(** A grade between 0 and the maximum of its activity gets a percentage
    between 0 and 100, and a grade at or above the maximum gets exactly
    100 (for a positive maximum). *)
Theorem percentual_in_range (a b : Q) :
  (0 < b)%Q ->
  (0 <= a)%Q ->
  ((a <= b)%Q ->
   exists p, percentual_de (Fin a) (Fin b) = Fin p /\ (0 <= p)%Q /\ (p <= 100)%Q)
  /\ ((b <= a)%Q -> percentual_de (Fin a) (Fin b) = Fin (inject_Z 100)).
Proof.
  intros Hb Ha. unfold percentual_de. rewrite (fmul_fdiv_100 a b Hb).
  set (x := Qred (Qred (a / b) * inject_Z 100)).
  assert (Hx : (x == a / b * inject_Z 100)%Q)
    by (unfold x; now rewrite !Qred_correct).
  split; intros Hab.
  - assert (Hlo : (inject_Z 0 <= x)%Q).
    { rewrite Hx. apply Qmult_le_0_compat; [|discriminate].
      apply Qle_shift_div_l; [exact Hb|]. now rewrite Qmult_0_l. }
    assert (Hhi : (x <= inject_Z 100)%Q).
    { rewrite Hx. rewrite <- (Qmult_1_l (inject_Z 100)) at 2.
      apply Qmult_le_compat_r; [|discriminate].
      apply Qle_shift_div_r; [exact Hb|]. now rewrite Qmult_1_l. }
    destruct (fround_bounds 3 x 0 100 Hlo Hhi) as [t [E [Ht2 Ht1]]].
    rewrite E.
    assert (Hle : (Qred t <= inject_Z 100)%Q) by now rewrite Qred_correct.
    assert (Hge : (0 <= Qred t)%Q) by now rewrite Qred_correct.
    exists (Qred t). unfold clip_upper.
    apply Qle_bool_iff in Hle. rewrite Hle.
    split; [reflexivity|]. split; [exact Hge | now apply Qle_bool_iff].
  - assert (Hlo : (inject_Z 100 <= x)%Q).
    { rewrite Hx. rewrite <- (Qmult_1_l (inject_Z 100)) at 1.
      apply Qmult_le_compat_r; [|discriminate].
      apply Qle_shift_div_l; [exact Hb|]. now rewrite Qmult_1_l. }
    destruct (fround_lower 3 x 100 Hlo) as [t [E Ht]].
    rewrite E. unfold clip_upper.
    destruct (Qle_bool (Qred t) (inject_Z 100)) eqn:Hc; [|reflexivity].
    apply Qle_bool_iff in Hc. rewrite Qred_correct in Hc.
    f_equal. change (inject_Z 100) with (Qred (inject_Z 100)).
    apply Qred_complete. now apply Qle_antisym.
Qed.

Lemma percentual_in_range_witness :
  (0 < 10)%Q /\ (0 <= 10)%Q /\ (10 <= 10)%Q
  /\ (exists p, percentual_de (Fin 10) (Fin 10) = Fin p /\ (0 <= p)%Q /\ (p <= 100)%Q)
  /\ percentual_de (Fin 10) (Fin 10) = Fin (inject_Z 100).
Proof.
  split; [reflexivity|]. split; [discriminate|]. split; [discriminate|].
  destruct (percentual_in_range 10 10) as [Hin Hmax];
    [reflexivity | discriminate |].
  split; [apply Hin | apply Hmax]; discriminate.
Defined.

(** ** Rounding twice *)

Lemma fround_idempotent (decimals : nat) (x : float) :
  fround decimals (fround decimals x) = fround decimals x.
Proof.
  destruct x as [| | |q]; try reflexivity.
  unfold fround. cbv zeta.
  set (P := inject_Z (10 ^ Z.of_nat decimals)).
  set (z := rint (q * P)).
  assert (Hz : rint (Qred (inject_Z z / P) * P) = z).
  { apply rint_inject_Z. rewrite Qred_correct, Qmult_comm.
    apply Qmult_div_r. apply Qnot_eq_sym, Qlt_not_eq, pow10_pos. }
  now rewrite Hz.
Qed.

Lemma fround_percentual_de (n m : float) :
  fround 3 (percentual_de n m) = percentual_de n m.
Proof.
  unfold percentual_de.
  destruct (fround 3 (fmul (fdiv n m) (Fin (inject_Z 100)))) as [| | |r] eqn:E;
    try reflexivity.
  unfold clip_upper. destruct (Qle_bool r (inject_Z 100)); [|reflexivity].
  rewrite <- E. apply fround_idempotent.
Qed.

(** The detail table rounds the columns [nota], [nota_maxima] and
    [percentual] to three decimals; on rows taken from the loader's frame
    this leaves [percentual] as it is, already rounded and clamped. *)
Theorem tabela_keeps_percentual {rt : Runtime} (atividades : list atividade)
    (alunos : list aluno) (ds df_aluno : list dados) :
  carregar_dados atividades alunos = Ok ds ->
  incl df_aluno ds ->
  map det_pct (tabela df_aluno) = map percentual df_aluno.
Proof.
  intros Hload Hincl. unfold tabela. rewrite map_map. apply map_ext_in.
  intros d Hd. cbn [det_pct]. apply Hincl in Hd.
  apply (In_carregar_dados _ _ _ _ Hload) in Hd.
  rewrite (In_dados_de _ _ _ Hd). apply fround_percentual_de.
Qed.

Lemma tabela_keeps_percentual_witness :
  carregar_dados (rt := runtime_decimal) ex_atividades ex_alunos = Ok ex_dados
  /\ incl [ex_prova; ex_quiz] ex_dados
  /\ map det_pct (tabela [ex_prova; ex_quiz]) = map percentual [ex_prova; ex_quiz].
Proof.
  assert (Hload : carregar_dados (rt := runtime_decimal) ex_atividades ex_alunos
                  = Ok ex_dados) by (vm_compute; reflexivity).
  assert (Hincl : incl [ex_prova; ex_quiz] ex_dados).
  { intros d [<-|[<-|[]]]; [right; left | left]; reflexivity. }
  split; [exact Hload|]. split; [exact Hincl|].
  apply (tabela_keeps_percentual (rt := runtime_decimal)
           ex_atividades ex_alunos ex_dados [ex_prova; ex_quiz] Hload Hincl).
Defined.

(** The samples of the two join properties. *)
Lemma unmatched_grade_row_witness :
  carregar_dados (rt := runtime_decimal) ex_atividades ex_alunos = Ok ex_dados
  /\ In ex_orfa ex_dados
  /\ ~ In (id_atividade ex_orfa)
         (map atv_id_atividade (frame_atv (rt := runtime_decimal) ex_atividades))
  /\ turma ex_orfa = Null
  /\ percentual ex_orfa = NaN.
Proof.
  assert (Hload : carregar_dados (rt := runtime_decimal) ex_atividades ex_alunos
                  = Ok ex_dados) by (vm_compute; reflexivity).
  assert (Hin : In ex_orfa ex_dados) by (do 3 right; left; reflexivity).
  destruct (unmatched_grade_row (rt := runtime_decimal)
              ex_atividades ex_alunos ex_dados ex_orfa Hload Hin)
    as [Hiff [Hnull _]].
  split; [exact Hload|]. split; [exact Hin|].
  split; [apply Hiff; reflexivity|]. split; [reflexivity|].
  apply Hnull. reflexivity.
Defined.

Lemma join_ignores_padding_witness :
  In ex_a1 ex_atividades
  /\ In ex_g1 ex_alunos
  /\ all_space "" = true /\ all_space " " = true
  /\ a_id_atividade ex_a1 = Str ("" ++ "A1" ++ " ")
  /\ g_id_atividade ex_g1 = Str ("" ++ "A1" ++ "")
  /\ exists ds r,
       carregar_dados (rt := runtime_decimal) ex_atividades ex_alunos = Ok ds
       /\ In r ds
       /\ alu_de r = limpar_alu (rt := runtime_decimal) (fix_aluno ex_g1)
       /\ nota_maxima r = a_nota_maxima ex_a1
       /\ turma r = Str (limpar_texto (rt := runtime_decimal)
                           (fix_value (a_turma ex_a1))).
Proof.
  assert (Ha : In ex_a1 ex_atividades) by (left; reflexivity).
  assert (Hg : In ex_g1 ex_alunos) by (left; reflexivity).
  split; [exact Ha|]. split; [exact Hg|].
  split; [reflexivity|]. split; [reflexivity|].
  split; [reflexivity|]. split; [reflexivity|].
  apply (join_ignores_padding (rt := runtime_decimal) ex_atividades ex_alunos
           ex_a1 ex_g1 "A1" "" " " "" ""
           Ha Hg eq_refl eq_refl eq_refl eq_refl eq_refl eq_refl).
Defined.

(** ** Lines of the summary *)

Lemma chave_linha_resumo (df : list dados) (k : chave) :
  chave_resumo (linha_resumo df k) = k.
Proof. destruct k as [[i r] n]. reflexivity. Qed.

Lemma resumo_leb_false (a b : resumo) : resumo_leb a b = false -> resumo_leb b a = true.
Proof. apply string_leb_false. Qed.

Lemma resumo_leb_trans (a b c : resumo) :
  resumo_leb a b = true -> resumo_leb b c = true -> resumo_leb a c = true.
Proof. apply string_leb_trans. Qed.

BRIEF:
In the records, which lines mention the word "list"? Copy those lines.

TASK SOLUTION:
Theorem tabela_keeps_percentual {rt : Runtime} (atividades : list atividade)
    (alunos : list aluno) (ds df_aluno : list dados) :
Lemma chave_linha_resumo (df : list dados) (k : chave) :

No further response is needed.